• _REQUIRED WORK_: Exactly the lines below from the one with "(** * nfc-ctc: dump" up to and including the one with "are a script" make up the answer, with nothing else added.

▬▬▬

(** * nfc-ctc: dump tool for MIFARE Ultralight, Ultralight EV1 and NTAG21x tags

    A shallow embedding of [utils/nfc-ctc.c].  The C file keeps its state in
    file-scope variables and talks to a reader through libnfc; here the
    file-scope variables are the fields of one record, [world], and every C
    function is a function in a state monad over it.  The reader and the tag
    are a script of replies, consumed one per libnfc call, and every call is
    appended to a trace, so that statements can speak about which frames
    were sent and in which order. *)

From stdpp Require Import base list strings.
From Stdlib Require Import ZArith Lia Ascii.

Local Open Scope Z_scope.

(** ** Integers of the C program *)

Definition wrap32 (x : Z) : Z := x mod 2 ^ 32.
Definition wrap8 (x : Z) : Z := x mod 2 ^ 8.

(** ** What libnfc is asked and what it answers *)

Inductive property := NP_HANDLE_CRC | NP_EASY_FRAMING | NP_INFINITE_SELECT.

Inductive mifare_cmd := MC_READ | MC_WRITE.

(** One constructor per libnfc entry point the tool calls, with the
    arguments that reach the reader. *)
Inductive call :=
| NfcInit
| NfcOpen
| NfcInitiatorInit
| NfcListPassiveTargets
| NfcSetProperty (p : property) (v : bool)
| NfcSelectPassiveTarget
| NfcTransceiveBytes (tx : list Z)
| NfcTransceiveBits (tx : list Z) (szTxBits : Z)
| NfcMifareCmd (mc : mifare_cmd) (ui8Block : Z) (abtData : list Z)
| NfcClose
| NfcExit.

▬▬▬

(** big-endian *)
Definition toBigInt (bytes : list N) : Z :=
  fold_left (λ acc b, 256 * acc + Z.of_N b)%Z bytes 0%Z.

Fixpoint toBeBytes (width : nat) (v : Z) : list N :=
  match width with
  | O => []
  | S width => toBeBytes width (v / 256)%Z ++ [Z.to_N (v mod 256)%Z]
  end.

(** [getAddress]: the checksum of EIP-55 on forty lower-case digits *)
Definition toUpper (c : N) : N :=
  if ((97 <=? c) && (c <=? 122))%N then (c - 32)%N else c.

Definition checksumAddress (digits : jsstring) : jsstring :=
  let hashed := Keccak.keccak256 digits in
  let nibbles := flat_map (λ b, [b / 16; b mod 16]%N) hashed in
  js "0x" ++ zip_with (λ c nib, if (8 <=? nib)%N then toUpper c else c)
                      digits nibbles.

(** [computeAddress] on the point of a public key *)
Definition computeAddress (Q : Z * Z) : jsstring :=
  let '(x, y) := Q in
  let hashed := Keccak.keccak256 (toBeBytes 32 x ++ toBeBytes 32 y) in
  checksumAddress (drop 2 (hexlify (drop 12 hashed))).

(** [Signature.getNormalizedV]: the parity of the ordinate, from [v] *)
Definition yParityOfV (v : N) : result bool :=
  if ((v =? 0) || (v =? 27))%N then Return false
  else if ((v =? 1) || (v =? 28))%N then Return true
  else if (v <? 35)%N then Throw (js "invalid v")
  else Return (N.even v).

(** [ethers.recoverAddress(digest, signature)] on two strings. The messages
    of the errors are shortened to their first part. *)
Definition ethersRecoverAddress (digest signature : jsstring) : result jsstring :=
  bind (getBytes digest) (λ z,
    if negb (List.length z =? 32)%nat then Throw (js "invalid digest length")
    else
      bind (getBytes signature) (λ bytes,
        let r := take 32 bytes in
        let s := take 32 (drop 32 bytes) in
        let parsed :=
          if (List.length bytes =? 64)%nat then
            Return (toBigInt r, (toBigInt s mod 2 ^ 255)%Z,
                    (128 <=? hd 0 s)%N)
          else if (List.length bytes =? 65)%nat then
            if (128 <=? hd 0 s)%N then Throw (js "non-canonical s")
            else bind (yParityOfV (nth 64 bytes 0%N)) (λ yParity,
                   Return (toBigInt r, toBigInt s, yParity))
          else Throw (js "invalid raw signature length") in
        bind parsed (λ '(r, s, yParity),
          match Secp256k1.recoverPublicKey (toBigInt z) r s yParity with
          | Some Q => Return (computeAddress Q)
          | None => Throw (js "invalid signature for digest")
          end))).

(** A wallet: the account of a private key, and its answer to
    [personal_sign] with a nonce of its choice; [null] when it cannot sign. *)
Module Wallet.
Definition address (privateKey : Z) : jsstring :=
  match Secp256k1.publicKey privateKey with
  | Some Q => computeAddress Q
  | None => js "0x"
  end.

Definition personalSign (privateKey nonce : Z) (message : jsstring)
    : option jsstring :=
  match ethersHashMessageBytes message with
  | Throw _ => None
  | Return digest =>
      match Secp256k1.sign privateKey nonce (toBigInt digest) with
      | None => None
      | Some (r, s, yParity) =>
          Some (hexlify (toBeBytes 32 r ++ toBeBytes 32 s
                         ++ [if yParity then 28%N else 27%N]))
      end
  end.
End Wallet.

▬▬▬

• _ANSWER SPACE_:
(** * nfc-ctc: dump tool for MIFARE Ultralight, Ultralight EV1 and NTAG21x tags

    A shallow embedding of [utils/nfc-ctc.c].  The C file keeps its state in
    file-scope variables and talks to a reader through libnfc; here the
    file-scope variables are the fields of one record, [world], and every C
    function is a function in a state monad over it.  The reader and the tag
    are a script of replies, consumed one per libnfc call, and every call is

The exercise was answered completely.